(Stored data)
• • • • •

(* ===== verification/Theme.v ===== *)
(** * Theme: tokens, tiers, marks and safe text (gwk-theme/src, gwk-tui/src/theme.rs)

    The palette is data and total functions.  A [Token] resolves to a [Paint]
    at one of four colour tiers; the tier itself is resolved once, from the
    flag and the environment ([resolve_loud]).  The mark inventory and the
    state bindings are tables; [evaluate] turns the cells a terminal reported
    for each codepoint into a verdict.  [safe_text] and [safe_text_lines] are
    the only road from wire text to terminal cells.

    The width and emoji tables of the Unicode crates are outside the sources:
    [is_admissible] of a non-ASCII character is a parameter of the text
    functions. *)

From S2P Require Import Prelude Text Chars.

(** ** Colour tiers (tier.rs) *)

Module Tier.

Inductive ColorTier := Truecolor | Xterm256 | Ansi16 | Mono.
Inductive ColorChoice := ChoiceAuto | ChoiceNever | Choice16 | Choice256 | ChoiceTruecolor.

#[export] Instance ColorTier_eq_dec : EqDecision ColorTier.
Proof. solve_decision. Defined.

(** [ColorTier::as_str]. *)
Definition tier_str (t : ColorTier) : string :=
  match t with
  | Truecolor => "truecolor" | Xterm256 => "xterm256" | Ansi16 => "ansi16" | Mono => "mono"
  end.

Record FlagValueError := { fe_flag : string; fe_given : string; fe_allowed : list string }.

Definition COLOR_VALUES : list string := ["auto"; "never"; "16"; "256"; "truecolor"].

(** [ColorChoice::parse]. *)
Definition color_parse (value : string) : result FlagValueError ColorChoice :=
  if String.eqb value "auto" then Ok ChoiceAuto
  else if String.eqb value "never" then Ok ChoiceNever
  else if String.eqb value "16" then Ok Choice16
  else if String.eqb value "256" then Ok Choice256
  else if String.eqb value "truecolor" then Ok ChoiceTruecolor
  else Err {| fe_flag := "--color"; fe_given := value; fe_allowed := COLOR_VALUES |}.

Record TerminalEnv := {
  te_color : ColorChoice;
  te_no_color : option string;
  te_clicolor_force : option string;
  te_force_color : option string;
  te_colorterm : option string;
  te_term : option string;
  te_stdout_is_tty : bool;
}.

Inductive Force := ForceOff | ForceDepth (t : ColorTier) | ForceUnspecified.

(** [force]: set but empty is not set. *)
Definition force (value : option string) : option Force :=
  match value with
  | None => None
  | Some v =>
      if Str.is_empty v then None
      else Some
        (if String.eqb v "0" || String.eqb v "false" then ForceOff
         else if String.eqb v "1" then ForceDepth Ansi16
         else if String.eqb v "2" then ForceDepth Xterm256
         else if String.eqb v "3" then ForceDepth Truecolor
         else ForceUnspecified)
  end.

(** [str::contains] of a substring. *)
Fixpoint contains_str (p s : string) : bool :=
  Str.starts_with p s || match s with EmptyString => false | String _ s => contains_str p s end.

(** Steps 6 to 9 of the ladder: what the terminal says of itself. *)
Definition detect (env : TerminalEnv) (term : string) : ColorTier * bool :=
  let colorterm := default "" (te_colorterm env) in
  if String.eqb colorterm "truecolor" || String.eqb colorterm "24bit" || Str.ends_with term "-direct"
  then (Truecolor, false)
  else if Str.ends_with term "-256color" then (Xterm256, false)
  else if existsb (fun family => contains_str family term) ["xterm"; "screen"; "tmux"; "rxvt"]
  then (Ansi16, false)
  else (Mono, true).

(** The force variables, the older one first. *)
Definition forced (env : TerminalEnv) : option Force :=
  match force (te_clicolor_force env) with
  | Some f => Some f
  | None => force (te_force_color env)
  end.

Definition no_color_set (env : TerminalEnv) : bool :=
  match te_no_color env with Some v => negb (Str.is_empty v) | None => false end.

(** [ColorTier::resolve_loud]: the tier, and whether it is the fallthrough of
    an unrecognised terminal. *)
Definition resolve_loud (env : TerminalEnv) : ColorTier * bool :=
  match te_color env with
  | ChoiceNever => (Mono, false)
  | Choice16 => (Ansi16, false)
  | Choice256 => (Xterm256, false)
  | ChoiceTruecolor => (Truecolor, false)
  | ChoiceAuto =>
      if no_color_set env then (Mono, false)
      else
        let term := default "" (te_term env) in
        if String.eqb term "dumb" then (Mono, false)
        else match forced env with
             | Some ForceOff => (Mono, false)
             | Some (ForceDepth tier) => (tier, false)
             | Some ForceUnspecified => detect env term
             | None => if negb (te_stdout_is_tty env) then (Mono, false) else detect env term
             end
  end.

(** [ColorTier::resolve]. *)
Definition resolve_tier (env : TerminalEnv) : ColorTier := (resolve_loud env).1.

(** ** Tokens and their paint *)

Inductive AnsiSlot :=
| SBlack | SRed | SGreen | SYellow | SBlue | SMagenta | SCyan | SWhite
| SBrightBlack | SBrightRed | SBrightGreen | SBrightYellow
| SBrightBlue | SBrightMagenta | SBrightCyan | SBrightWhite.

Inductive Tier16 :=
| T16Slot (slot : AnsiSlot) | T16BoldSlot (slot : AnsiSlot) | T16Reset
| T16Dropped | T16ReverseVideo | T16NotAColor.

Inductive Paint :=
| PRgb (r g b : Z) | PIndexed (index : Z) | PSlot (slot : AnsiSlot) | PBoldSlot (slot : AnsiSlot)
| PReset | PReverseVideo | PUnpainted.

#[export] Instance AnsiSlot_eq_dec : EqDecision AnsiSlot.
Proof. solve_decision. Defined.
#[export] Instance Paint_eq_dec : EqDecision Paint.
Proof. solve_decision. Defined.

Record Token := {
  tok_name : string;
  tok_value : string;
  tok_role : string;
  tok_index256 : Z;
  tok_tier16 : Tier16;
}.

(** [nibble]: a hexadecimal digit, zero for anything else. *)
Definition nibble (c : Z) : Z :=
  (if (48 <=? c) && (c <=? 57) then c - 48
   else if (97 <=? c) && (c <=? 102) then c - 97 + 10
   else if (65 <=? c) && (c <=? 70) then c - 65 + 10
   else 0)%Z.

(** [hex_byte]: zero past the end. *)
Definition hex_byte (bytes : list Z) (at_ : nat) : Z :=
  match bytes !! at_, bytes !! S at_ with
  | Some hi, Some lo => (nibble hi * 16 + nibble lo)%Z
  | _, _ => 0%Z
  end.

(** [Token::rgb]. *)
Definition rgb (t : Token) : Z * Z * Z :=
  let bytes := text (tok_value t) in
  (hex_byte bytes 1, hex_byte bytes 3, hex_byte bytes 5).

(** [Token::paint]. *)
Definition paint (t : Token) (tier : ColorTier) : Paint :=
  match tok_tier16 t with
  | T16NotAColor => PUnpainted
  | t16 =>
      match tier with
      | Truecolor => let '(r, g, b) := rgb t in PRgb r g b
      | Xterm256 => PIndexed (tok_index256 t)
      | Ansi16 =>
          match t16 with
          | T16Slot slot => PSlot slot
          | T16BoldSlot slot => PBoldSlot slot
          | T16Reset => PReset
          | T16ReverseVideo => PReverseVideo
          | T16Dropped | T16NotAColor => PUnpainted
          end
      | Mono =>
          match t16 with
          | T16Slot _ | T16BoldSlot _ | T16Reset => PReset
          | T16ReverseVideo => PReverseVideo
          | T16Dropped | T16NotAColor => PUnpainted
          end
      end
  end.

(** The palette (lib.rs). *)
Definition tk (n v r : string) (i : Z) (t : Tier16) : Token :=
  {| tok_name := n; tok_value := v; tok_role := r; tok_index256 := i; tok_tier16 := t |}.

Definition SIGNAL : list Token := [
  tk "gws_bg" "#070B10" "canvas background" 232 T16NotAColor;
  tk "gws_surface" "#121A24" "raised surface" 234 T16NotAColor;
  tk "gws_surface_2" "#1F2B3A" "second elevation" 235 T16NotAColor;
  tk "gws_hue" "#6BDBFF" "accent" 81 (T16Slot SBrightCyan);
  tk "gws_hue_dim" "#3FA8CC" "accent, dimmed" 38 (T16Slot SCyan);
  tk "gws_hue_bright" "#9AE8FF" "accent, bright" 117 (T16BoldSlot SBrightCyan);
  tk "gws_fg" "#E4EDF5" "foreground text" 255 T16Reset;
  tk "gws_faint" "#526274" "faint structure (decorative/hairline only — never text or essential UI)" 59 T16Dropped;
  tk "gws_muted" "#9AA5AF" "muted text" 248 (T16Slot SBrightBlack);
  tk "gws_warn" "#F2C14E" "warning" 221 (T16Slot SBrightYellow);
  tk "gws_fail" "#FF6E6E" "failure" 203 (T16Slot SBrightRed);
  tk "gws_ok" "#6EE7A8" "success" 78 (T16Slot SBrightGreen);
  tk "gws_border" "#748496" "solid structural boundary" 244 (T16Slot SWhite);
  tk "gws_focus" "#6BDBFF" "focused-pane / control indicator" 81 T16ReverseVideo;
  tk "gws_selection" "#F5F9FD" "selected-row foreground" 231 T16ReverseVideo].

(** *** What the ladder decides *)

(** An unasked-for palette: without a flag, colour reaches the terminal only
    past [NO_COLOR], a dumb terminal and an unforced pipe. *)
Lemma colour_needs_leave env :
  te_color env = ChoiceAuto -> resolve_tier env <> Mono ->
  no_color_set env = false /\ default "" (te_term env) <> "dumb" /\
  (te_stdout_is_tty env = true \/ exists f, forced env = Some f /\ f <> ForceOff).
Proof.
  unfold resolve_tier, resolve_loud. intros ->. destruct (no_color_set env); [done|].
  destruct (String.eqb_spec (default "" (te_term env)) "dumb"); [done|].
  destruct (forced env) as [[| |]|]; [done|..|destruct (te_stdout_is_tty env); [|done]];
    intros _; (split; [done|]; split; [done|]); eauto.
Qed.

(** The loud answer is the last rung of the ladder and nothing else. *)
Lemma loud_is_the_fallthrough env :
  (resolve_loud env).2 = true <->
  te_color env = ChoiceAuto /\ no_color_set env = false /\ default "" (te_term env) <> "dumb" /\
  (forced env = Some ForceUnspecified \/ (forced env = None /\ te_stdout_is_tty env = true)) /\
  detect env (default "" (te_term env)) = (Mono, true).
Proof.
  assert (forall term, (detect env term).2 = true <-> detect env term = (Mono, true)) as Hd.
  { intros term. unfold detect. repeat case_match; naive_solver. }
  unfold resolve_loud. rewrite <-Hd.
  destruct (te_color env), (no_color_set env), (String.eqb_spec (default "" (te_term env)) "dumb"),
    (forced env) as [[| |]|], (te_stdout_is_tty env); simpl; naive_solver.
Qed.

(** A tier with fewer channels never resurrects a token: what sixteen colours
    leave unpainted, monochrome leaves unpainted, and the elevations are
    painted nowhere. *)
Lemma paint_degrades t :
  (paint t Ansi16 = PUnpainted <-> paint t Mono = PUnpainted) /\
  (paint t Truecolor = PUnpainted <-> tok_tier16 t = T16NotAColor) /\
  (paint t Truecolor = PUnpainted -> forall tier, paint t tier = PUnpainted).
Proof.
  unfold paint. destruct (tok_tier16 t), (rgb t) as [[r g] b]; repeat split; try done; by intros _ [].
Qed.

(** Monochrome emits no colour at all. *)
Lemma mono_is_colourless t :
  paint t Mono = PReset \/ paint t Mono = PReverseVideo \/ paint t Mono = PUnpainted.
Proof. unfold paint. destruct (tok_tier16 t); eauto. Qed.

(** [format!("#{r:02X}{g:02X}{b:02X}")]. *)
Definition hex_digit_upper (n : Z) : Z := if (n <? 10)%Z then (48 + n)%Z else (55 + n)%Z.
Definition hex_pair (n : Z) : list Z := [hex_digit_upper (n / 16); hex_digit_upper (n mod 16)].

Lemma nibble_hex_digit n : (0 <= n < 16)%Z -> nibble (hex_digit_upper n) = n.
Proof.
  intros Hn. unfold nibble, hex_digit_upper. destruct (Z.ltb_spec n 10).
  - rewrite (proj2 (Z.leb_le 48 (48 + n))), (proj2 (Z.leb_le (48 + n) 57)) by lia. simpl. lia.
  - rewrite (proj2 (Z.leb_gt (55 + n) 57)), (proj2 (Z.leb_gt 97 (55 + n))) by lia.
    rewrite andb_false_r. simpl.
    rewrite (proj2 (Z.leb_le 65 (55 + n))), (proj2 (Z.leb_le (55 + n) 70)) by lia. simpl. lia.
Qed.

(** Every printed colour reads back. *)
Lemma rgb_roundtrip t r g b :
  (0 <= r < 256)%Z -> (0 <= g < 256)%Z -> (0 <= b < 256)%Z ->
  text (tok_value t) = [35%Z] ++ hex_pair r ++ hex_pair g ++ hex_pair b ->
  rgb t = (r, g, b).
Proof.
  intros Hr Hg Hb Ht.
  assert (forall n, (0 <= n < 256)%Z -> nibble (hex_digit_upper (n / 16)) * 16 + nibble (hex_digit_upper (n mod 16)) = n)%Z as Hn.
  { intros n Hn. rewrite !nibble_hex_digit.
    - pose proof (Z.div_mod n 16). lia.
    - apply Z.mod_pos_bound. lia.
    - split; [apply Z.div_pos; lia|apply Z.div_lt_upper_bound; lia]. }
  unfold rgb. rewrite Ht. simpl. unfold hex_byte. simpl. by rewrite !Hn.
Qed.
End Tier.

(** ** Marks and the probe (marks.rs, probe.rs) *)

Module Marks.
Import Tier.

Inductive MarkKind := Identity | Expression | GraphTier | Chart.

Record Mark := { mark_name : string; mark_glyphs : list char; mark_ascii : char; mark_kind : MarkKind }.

• • • • •

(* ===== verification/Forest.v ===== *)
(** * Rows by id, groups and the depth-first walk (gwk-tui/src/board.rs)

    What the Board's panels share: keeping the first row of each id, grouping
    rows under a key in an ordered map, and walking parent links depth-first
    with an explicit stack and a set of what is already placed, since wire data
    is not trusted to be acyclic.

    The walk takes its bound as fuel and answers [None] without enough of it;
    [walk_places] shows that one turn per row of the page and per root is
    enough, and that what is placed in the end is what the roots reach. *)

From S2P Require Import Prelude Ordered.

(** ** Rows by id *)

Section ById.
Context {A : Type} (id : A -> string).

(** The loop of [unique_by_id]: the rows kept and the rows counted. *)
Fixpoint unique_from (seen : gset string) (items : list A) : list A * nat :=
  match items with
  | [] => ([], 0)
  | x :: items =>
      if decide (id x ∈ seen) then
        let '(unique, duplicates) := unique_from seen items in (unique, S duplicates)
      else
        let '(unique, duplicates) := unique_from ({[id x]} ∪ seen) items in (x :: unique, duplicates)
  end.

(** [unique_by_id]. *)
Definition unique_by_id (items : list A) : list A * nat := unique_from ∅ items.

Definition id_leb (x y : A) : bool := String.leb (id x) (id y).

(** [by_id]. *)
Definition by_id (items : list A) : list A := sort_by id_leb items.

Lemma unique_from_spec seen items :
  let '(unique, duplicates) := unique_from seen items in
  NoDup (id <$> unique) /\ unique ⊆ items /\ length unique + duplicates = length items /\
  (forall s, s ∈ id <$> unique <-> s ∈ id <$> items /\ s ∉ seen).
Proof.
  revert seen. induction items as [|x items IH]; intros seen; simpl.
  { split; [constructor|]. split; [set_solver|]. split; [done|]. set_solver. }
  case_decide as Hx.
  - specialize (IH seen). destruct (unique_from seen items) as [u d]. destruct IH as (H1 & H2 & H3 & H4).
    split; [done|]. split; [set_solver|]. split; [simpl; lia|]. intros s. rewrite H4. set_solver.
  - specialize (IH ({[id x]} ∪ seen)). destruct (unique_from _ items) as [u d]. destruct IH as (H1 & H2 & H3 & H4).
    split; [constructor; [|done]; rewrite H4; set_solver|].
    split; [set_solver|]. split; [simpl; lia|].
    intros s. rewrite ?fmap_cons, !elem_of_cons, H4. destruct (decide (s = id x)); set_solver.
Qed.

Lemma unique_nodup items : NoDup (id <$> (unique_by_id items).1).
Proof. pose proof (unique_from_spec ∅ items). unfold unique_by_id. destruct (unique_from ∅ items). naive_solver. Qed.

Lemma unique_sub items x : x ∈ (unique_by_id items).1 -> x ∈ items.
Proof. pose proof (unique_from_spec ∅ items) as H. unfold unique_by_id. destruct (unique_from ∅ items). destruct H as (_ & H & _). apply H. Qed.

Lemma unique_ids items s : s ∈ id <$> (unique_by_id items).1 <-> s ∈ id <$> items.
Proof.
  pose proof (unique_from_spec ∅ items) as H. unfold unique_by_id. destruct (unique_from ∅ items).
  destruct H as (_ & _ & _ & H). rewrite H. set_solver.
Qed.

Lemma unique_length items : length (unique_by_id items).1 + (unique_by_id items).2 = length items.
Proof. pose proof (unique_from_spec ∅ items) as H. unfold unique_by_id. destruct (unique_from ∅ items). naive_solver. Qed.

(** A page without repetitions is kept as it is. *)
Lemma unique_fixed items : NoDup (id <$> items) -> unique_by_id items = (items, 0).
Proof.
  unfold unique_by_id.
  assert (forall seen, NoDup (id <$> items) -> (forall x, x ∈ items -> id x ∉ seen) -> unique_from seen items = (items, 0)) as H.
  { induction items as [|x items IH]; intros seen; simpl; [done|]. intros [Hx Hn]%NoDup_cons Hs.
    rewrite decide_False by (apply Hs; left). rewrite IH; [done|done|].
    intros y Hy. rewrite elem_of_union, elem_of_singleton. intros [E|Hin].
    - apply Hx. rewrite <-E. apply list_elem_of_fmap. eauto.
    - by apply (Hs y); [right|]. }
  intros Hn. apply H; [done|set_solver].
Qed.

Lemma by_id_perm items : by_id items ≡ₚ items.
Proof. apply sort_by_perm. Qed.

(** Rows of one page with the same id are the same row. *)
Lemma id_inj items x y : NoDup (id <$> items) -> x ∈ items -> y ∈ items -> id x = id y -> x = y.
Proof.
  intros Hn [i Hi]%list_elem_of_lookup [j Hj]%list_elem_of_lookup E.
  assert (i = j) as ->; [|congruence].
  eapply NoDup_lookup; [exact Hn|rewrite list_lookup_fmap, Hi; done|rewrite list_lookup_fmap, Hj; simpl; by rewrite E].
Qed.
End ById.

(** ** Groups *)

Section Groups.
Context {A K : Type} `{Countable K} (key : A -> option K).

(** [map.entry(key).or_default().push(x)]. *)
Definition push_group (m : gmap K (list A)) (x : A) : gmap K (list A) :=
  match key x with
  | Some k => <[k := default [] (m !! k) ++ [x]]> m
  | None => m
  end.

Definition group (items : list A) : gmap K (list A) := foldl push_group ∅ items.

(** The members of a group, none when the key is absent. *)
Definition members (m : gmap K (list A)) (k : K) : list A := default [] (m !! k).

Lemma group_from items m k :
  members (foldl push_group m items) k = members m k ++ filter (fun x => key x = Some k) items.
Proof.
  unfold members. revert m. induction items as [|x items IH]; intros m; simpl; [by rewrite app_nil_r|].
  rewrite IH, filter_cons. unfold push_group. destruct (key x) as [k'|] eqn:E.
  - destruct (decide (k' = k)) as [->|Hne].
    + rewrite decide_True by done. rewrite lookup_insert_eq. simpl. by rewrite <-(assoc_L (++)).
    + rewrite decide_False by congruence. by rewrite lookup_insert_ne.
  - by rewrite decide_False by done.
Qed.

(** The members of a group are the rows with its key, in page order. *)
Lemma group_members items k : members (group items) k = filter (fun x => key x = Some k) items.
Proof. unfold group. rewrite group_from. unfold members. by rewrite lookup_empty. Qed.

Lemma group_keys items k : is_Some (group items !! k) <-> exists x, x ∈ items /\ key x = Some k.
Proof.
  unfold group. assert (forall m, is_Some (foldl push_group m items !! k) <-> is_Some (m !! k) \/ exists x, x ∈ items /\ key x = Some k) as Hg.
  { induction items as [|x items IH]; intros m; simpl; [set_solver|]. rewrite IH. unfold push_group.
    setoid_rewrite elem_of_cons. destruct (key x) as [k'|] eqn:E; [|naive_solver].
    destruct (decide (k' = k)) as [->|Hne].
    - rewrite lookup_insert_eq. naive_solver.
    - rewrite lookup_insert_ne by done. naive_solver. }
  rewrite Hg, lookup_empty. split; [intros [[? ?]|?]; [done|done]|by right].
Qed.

• • • • •

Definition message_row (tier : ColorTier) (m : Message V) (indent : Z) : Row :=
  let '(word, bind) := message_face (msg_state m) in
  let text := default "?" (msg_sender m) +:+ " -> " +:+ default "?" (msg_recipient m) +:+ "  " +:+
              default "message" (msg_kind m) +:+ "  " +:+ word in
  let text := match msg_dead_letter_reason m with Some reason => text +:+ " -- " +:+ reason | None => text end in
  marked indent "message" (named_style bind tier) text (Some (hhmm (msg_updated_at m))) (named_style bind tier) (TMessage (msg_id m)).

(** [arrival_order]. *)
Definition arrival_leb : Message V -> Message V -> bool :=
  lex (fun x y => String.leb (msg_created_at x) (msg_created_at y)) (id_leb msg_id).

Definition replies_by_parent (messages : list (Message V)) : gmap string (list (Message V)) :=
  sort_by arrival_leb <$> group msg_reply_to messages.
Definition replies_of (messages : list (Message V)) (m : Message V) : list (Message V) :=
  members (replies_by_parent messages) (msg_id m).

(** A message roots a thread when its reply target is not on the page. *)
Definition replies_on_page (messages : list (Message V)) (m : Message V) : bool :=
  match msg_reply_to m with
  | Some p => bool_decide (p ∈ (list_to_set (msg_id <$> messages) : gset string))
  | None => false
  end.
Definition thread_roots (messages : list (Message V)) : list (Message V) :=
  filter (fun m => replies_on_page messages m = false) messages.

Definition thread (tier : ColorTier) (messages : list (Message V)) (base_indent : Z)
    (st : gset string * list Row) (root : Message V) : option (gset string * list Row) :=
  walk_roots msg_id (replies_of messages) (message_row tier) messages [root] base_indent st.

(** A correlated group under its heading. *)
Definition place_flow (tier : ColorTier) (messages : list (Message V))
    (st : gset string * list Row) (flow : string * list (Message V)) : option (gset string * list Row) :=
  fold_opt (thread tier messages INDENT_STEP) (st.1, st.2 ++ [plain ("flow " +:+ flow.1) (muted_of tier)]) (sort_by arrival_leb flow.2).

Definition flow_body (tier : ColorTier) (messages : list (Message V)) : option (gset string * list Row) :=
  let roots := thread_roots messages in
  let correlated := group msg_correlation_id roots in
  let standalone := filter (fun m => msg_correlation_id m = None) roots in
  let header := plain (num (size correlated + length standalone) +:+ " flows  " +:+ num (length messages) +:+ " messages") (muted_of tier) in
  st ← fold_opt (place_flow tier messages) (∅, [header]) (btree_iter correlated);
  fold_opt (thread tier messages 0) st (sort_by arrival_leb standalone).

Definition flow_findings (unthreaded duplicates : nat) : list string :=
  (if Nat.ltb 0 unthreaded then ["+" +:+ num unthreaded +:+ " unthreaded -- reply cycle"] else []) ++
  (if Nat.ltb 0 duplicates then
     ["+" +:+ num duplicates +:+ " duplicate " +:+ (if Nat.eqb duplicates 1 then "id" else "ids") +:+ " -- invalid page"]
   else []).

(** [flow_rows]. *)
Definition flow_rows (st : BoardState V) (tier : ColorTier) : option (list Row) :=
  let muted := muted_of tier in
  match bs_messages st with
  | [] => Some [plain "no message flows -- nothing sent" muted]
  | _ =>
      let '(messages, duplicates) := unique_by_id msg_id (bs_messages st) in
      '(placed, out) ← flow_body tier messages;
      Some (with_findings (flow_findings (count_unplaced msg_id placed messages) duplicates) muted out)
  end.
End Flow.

• • • • •

▸ **Task requirements**: Take the entries above and return only the lines from the one with "Module Marks." to the one with "mark_name : string;", both included, unchanged.

▸ **Result of this task**:
Module Marks.
Import Tier.

Inductive MarkKind := Identity | Expression | GraphTier | Chart.

Record Mark := { mark_name : string; mark_glyphs : list char; mark_ascii : char; mark_kind : MarkKind }.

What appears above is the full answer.